Record extracts –
Lemma make_call_spec w dec (self : DstuFileDecryptor GE) c :
  memory_ok (mem w) → handle w dec self → dec_sane (inner self) → call_valid (mem w) c → total (make_call dec c) w (reader_outcome w dec self c).
Proof.
  intros Hm Hh Hd. pose proof (proj1 Hh) as Hd0. destruct c as [input input_len out cap len_out|out cap len_out].
  - intros (Hi & Ho & Hl). apply total_guard_status. cstep; [intros Hov; apply reader_refused; [done|by eapply overlaps_not_apart]|]. intros Hov. cstep.
    { rewrite orb_true_iff. unfold is_null. rewrite !Z.eqb_eq. intros [?|?]; [done|]. apply reader_refused; [done|by left]. }
    rewrite orb_false_iff. unfold is_null. rewrite !Z.eqb_neq. intros [_ Hl0]. apply total_bind, total_slice; [done|intros; apply reader_refused; [done|cbn; tauto]|].
    intros data -> Hdata. apply total_bind, total_slice; [done|intros; apply reader_refused; [done|cbn; tauto]|]. intros old -> Hold.
    cstep; [rewrite slice_at_len; intros Hc%Z.ltb_lt; by apply reader_refused|]. intros _. apply total_bind, (total_deref dec self); [done|].
    assert (out = NULL → Z.of_nat (length old) = 0) as Ho0 by (intros ->; by rewrite (buffer_null _ _ Hold)).
    assert (input = NULL → Z.of_nat (length data) = 0) as Hi0 by (intros ->; by rewrite (buffer_null _ _ Hdata)).
    apply total_bind, total_live; [by apply (aliased_pair (mem w))|]. apply total_bind, total_get; [done|]. apply total_bind, total_get; [done|].
    pose proof (buffer_ok _ _ _ Hm Hold) as Hob. destruct (feed_sane (inner self) data old Hd (buffer_ok _ _ _ Hm Hdata) (conj eq_refl Hob)) as (d' & buf & r & Ef & _ & [Hbl _] & _).
    apply total_bind. eapply total_library; [exact Ef|]. apply record_result_spec; try done. by constructor.
  - intros (Ho & Hl). apply total_guard_status. cstep.
    { rewrite orb_true_iff. unfold is_null. rewrite !Z.eqb_eq. intros [?|?]; [done|]. apply reader_refused; [done|by left]. }
    rewrite orb_false_iff. unfold is_null. rewrite !Z.eqb_neq. intros [_ Hl0]. apply total_bind, total_slice; [done|intros; apply reader_refused; [done|cbn; tauto]|].
    intros old -> Hold. cstep; [rewrite slice_at_len; intros Hc%Z.ltb_lt; by apply reader_refused|]. intros _. apply total_bind, (total_deref dec self); [done|]. apply total_bind, total_get; [done|].
    pose proof (buffer_ok _ _ _ Hm Hold) as Hob. pose proof (finish_sane (inner self) old Hd (conj eq_refl Hob)) as Hstep.
    destruct (SecretstreamFile.finish (inner self) old) as [[d' buf] r] eqn:Ef. destruct Hstep as (_ & [Hbl _] & _). apply record_result_spec; try done. by constructor.
Qed.

Fixpoint make_calls (dec : addr) (calls : list reader_call) : M Obj (list DstuStatus) :=
  match calls with
  | [] => mret []
  | c :: calls => st ← make_call dec c; rest ← make_calls dec calls; mret (st :: rest)
  end.

Lemma call_valid_domain m m' c : (∀ q, is_Some (m !! q) → is_Some (m' !! q)) → call_valid m c → call_valid m' c.
Proof. destruct c; cbn; intuition eauto using valid_arg_domain, valid_cell_domain. Qed.

Lemma make_calls_effect dec calls : ∀ w (self : DstuFileDecryptor GE),
  memory_ok (mem w) → handle w dec self → handle_sane self → Forall (call_valid (mem w)) calls →
  total (make_calls dec calls) w (λ sts w', memory_ok (mem w') ∧ (∀ q, is_Some (mem w !! q) → is_Some (mem w' !! q)) ∧
    (is_Some (last_error self) → Forall (λ st, st ≠ DSTU_OK) sts) ∧
    ∃ errs d', reader_run (mem w) (inner self) calls sts errs (mem w') d' ∧
      let self' := {| inner := d'; last_error := foldl keep_error (last_error self) errs |} in handle w' dec self' ∧ handle_sane self').
Proof.
  induction calls as [|c calls IH]; intros w [d e] Hm Hh Hs Hc.
  { apply total_ret. split; [done|]. split; [done|]. split; [done|]. exists [], d. split; [constructor|]. by split. }
  apply Forall_cons in Hc as [Hc Hcs]. apply total_bind. eapply total_mono; [apply (make_call_spec w dec _ c Hm Hh (proj1 Hs) Hc)|]. intros st w1 (err & d1 & Hev & Hh1).
  destruct (event_sane _ _ _ _ _ _ _ e Hm Hs Hev) as (Hm1 & Hd1 & Hs1 & Hst).
  apply total_bind. eapply total_mono; [apply (IH w1 _ Hm1 Hh1 Hs1)|].
  { eapply Forall_impl; [exact Hcs|]. intros c' Hc'. by eapply call_valid_domain. }
  intros sts w2 (Hm2 & Hd2 & Hsts & errs & d2 & Hrun & Hh2 & Hs2). apply total_ret. split; [done|]. split; [auto|]. split.
  - intros He. apply Forall_cons. split; [by apply Hst|]. apply Hsts. cbn in He |- *. destruct He as [e' ->]. by exists e'.
  - exists (err :: errs), d2. split; [by econstructor|]. by split.
Qed.
End calls.

(** ** Properties *)

Lemma tag_number_core tag : tag_number (from_core tag) = to_byte tag.
Proof. by destruct tag. Qed.

(** On valid or null pointers [dstu_secretstream_pull] returns, and does one of three things.  When the pointers are not null, nothing is shared, the lengths match, the tag byte is
    known and the session is open, the authentication tag decides: the plaintext and the chunk's tag are written and the session advances, or the output is zeroed and the session stays.
    In every other case an error is reported and nothing at all has changed. *)
Theorem pull_call_exact {Obj GE : Type} `{Cpu} `{SubtleLaws} `{HandleTypeLaws Obj DstuPullState} (w : World Obj) (state : addr) (s : Session) (raw : Z) (p : addr) (n : Z)
    (auth_tag out : addr) (cap : Z) (tag_out : addr) :
  pull_args w state s p n auth_tag out cap tag_out →
  total (dstu_secretstream_pull (GE := GE) state raw p n auth_tag out cap tag_out) w (λ st w',
    (∃ tag ct auth, pull_allowed w state s raw p n auth_tag out cap tag_out tag ct auth ∧
      if decide (auth = chunk_tag s raw ct) then st = DSTU_OK ∧ w' = pulled w state s tag ct out tag_out
      else st = DSTU_ERR_TAG_MISMATCH ∧ w' = set_mem w (store (mem w) out (replicate (length ct) 0))) ∨
    (∀ tag ct auth, ¬ pull_allowed w state s raw p n auth_tag out cap tag_out tag ct auth) ∧ st ≠ DSTU_OK ∧ st ≠ DSTU_ERR_TAG_MISMATCH ∧ st ≠ DSTU_ERR_PANIC ∧ w' = w).
Proof. apply pull_call_spec. Qed.

Section delivery.
Context {Obj : Type} `{Cpu} `{SubtleLaws} `{!HandleType Obj DstuPushState} `{!HandleTypeLaws Obj DstuPushState} `{!HandleType Obj DstuPullState} `{!HandleTypeLaws Obj DstuPullState}.
Implicit Types w : World Obj.

(** What an accepted [push] leaves behind. *)
Lemma pushed_delivers w state s raw p n out cap tag_out tag data :
  push_args w state s p n out cap tag_out → push_allowed w state s raw p n out cap tag_out tag data →
  let w' := pushed w state s tag data out tag_out in
  let ct := chunk_xor s data in
  handle w' state {| push_state := to_push (advance s tag) |} ∧ buffer (mem w') out ct ∧ buffer (mem w') tag_out (chunk_tag s (to_byte tag) ct).
Proof.
  intros [Hm Hs _ _ _ Ho Ht] [_ [Hd Hn] Hcap _ (Hs0 & Ht0 & Ho0) (_ & _ & Ha)] w' ct. pose proof (buffer_ok _ _ _ Hm Hd) as Hb.
  destruct (chunk_tag_ok s (to_byte tag) ct Hs (to_byte_ok tag) (chunk_xor_ok s data Hs Hb)) as [Htl _]. assert (length ct = length data) as Hxl by apply length_xor_keystream.
  destruct (valid_arg_bytes _ _ _ Ht Ht0) as (oldtag & Hol & Hot). split; [split; [done|apply lookup_insert_eq]|].
  assert (∃ old, length old = length ct ∧ buffer (mem w) out old) as (old & Hl & Hold).
  { destruct Ho as (_ & _ & [Hz|(old & Hl & Hold)]); [|exists old; split; [lia|done]]. exists []. split; [|by split; [left|]]. cbn. specialize (Ho0 Hz). lia. }
  unfold w', pushed. cbn [mem set_mem]. fold ct. split.
  - apply buffer_store_apart; [by apply (buffer_store_same _ _ old)|]. rewrite Htl, Hxl. unfold TAG_LEN. by rewrite <- Hn, <- Hcap.
  - destruct (buffer_domain (mem w) (store (mem w) out ct) tag_out oldtag) as (oldtag' & Hol' & Hot'); [intros q; apply store_domain|done|].
    apply (buffer_store_same _ _ oldtag'); [done|]. rewrite Htl. unfold TAG_LEN. lia.
Qed.

(** What an accepted [pull] leaves behind. *)
Lemma pulled_delivers w state s tag ct out tag_out old :
  buffer (mem w) out old → length old = length ct → apart out (length ct) tag_out 4 → state ≠ NULL →
  let w' := pulled w state s tag ct out tag_out in
  handle w' state {| pull_state := to_pull (advance s tag) |} ∧ buffer (mem w') out (chunk_xor s ct) ∧ load (mem w') tag_out 4 = Some (to_le_bytes 4 (to_byte tag)).
Proof.
  intros Hold Hl Ha Hs0 w'. assert (length (chunk_xor s ct) = length ct) as Hxl by apply length_xor_keystream. split; [split; [done|apply lookup_insert_eq]|].
  unfold w', pulled. cbn [mem set_mem]. rewrite tag_number_core. split.
  - apply buffer_store_apart; [apply (buffer_store_same _ _ old); [done|lia]|]. by rewrite Hxl, length_to_le_bytes.
  - pose proof (load_store_same (store (mem w) out (chunk_xor s ct)) tag_out (to_le_bytes 4 (to_byte tag))) as E. by rewrite length_to_le_bytes in E.
Qed.
End delivery.

(** C24. [dstu_secretstream_push] goes through exactly when its pointers are not null, nothing is shared, the lengths match, the tag is known and the session is open; else it reports an error that is
    not a panic and changes nothing.  What it wrote, wherever it lies later, is what [dstu_secretstream_pull] in the same session takes: the plaintext arrives, with the chunk's tag, and both sides are in the
    same next session. *)
Theorem stream_calls_roundtrip {Obj GE : Type} `{Cpu} `{SubtleLaws} `{!HandleType Obj DstuPushState} `{!HandleTypeLaws Obj DstuPushState} `{!HandleType Obj DstuPullState} `{!HandleTypeLaws Obj DstuPullState}
    (w : World Obj) (state : addr) (s : Session) (raw : Z) (p : addr) (n : Z) (out : addr) (cap : Z) (tag_out : addr) :
  push_args w state s p n out cap tag_out →
  total (dstu_secretstream_push (GE := GE) state raw p n out cap tag_out) w (λ st w',
    (∀ tag data, ¬ push_allowed w state s raw p n out cap tag_out tag data) ∧ st ≠ DSTU_OK ∧ st ≠ DSTU_ERR_PANIC ∧ w' = w ∨
    ∃ tag data ct auth, push_allowed w state s raw p n out cap tag_out tag data ∧ st = DSTU_OK ∧
      handle w' state {| push_state := to_push (advance s tag) |} ∧ length ct = length data ∧ buffer (mem w') out ct ∧ buffer (mem w') tag_out auth ∧
      ∀ w1 receiver q a dst cap1 tag1 old,
        pull_args w1 receiver s q (length ct) a dst cap1 tag1 → buffer (mem w1) dst old → cap1 = length old →
        pull_allowed w1 receiver s (to_byte tag) q (length ct) a dst cap1 tag1 tag ct auth → apart dst (length data) tag1 4 →
        total (dstu_secretstream_pull (GE := GE) receiver (to_byte tag) q (length ct) a dst cap1 tag1) w1 (λ st w2,
          st = DSTU_OK ∧ handle w2 receiver {| pull_state := to_pull (advance s tag) |} ∧ buffer (mem w2) dst data ∧ load (mem w2) tag1 4 = Some (to_le_bytes 4 (to_byte tag)))).
Proof.
  intros Hargs. eapply total_mono; [by apply push_call_spec|]. intros st w' [(tag & data & Hall & -> & ->)|(Hno & Hst & Hpa & ->)]; [right|by left].
  destruct (pushed_delivers _ _ _ _ _ _ _ _ _ _ _ Hargs Hall) as (Hh & Hct & Hauth). exists tag, data, (chunk_xor s data), (chunk_tag s (to_byte tag) (chunk_xor s data)).
  assert (length (chunk_xor s data) = length data) as Hxl by apply length_xor_keystream. do 6 (split; [done|]).
  intros w1 receiver q a dst cap1 tag1 old Hargs1 Hold -> Hall1 Hap. eapply total_mono; [by apply pull_call_spec|].
  intros st w2 [(tag' & ct' & auth' & [Et [Hq Hql] [Ha Hal] _ _ _ _] & Hres)|(Hno & _)]; [|by destruct (Hno _ _ _ Hall1)].
  destruct Hall1 as [Et1 [Hq1 _] [Ha1 Hal1] Hlen1 _ (Hr0 & _) _]. rewrite Et1 in Et. injection Et as <-.
  rewrite (buffer_unique _ _ _ _ Hq Hq1) in Hres by lia. rewrite (buffer_unique _ _ _ _ Ha Ha1) in Hres by lia. rewrite decide_True in Hres by done. destruct Hres as [-> ->]. split; [done|].
  pose proof (pulled_delivers w1 receiver s tag (chunk_xor s data) dst tag1 old Hold ltac:(lia) ltac:(by rewrite Hxl) Hr0) as Hp. by rewrite chunk_xor_involutive in Hp.
Qed.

Work to be completed – Could you retype exactly the lines from the first one of the records through the line containing "intros Hm Hh", both included, and nothing more?

Result for this task –
Lemma make_call_spec w dec (self : DstuFileDecryptor GE) c :
  memory_ok (mem w) → handle w dec self → dec_sane (inner self) → call_valid (mem w) c → total (make_call dec c) w (reader_outcome w dec self c).
Proof.
  intros Hm Hh Hd. pose proof (proj1 Hh) as Hd0. destruct c as [input input_len out cap len_out|out cap len_out].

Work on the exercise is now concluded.